[Stored items]
+ + +

(** * Push-up dashboard (app.py): the grid loader, the series reshaper and
      the goal-crossing computation, embedded and verified.

    The program is a pandas script.  A [DataFrame] is modelled row-major
    (index labels, column labels, one list of cells per row), a [Series] as
    the list of its (label, value) entries in positional order.  A cell is
    [option Z]: the counts of the spreadsheet are integers, and [None] is the
    missing value (NaN).  A Python exception is the [Raise] outcome of
    [result]. *)

From stdpp Require Import gmap strings list sorting pretty.
From Stdlib Require Import ZArith Lia Ascii.

Local Open Scope Z_scope.

(** ** Outcomes: a value or a raised exception *)

Inductive exn := ValueError | AttributeError.

Inductive result (A : Type) :=
  | Ok (a : A)
  | Raise (e : exn).
Arguments Ok {A} a.
Arguments Raise {A} e.

#[global] Instance exn_eq_dec : EqDecision exn.
Proof. solve_decision. Defined.

#[global] Instance result_ret : MRet result := λ A a, Ok a.
#[global] Instance result_bind : MBind result := λ A B f r,
  match r with Ok a => f a | Raise e => Raise e end.
#[global] Instance result_fmap : FMap result := λ A B f r,
  match r with Ok a => Ok (f a) | Raise e => Raise e end.

#[global] Instance result_eq_dec `{EqDecision A} : EqDecision (result A).
Proof. solve_decision. Defined.

(** An absent parse result becomes the exception [e]. *)
Definition or_raise {A} (e : exn) (o : option A) : result A :=
  match o with Some a => Ok a | None => Raise e end.

(** ** Module-level constants of app.py *)

Definition MONTHS : list string :=
  ["January"; "February"; "March"; "April"; "May"; "June"; "July";
   "August"; "September"; "October"; "November"; "December"]%string.

(** ** Calendar dates *)

Record Timestamp := mkTimestamp { ts_year : Z; ts_month : Z; ts_day : Z }.

#[global] Instance Timestamp_eq_dec : EqDecision Timestamp.
Proof. solve_decision. Defined.

(** Chronological order. *)
Definition Timestamp_lt (a b : Timestamp) : Prop :=
  ts_year a < ts_year b ∨
  (ts_year a = ts_year b ∧
   (ts_month a < ts_month b ∨ (ts_month a = ts_month b ∧ ts_day a < ts_day b))).

Definition Timestamp_le (a b : Timestamp) : Prop := Timestamp_lt a b ∨ a = b.

#[global] Instance Timestamp_lt_dec a b : Decision (Timestamp_lt a b).
Proof. unfold Timestamp_lt. apply _. Defined.
#[global] Instance Timestamp_le_dec a b : Decision (Timestamp_le a b).
Proof. unfold Timestamp_le. apply _. Defined.

Definition is_leap_year (y : Z) : bool :=
  (y mod 4 =? 0) && (negb (y mod 100 =? 0) || (y mod 400 =? 0)).

Definition days_in_month (y m : Z) : Z :=
  match m with
  | 2 => if is_leap_year y then 29 else 28
  | 4 | 6 | 9 | 11 => 30
  | _ => 31
  end.

(** A (day, month) combination that exists in the calendar of year [y]. *)
Definition valid_date (y m d : Z) : Prop :=
  1 ≤ m ≤ 12 ∧ 1 ≤ d ≤ days_in_month y m.

(** ** Parsing with the format "%d/%B/%Y"

    [pd.to_datetime(s, format="%d/%B/%Y")] matches the whole of [s] against
    the regular expression of the format, case-insensitively:
    the day field [3[0-1]|[1-2]\d|0[1-9]|[1-9]| [1-9]], a slash, a full month
    name, a slash, four digits.  No field can contain a slash, so each of the
    first two fields ends at the next slash. *)

Definition ascii_code (c : ascii) : Z := Z.of_N (N_of_ascii c).

Definition in_range (lo hi c : ascii) : bool :=
  (ascii_code lo <=? ascii_code c) && (ascii_code c <=? ascii_code hi).

Definition digit_value (c : ascii) : Z := ascii_code c - 48.

Definition ascii_lower (c : ascii) : ascii :=
  if in_range "A"%char "Z"%char c then ascii_of_N (N_of_ascii c + 32) else c.

Fixpoint lower (s : string) : string :=
  match s with
  | EmptyString => EmptyString
  | String c r => String (ascii_lower c) (lower r)
  end.

(** The text before the first slash and the text after it. *)
Fixpoint split_slash (s : string) : option (string * string) :=
  match s with
  | EmptyString => None
  | String c r =>
      if Ascii.eqb c "/"%char then Some (EmptyString, r)
      else match split_slash r with
           | Some (a, b) => Some (String c a, b)
           | None => None
           end
  end.

(** The directive %d. *)
Definition match_d (s : string) : option Z :=
  match s with
  | String a EmptyString =>
      if in_range "1"%char "9"%char a then Some (digit_value a) else None
  | String a (String b EmptyString) =>
      if Ascii.eqb a "3"%char && in_range "0"%char "1"%char b then Some (30 + digit_value b)
      else if in_range "1"%char "2"%char a && in_range "0"%char "9"%char b
           then Some (10 * digit_value a + digit_value b)
      else if Ascii.eqb a "0"%char && in_range "1"%char "9"%char b then Some (digit_value b)
      else if Ascii.eqb a " "%char && in_range "1"%char "9"%char b then Some (digit_value b)
      else None
  | _ => None
  end.

(** Position (from 1) of the first name of [names] equal to [s]. *)
Fixpoint index_from (n : Z) (s : string) (names : list string) : option Z :=
  match names with
  | [] => None
  | x :: r => if String.eqb s x then Some n else index_from (n + 1) s r
  end.

(** The directive %B: a full month name in any letter case. *)
Definition match_B (s : string) : option Z :=
  index_from 1 (lower s) (lower <$> MONTHS).

(** The directive %Y: exactly four digits. *)
Definition match_Y (s : string) : option Z :=
  match s with
  | String a (String b (String c (String d EmptyString))) =>
      if in_range "0"%char "9"%char a && in_range "0"%char "9"%char b
         && in_range "0"%char "9"%char c && in_range "0"%char "9"%char d
      then Some (1000 * digit_value a + 100 * digit_value b
                 + 10 * digit_value c + digit_value d)
      else None
  | _ => None
  end.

+ + +

Task:
Scan the lines above for "directive", then copy every one that has it.

Task response:
(** The directive %d. *)
(** The directive %B: a full month name in any letter case. *)
(** The directive %Y: exactly four digits. *)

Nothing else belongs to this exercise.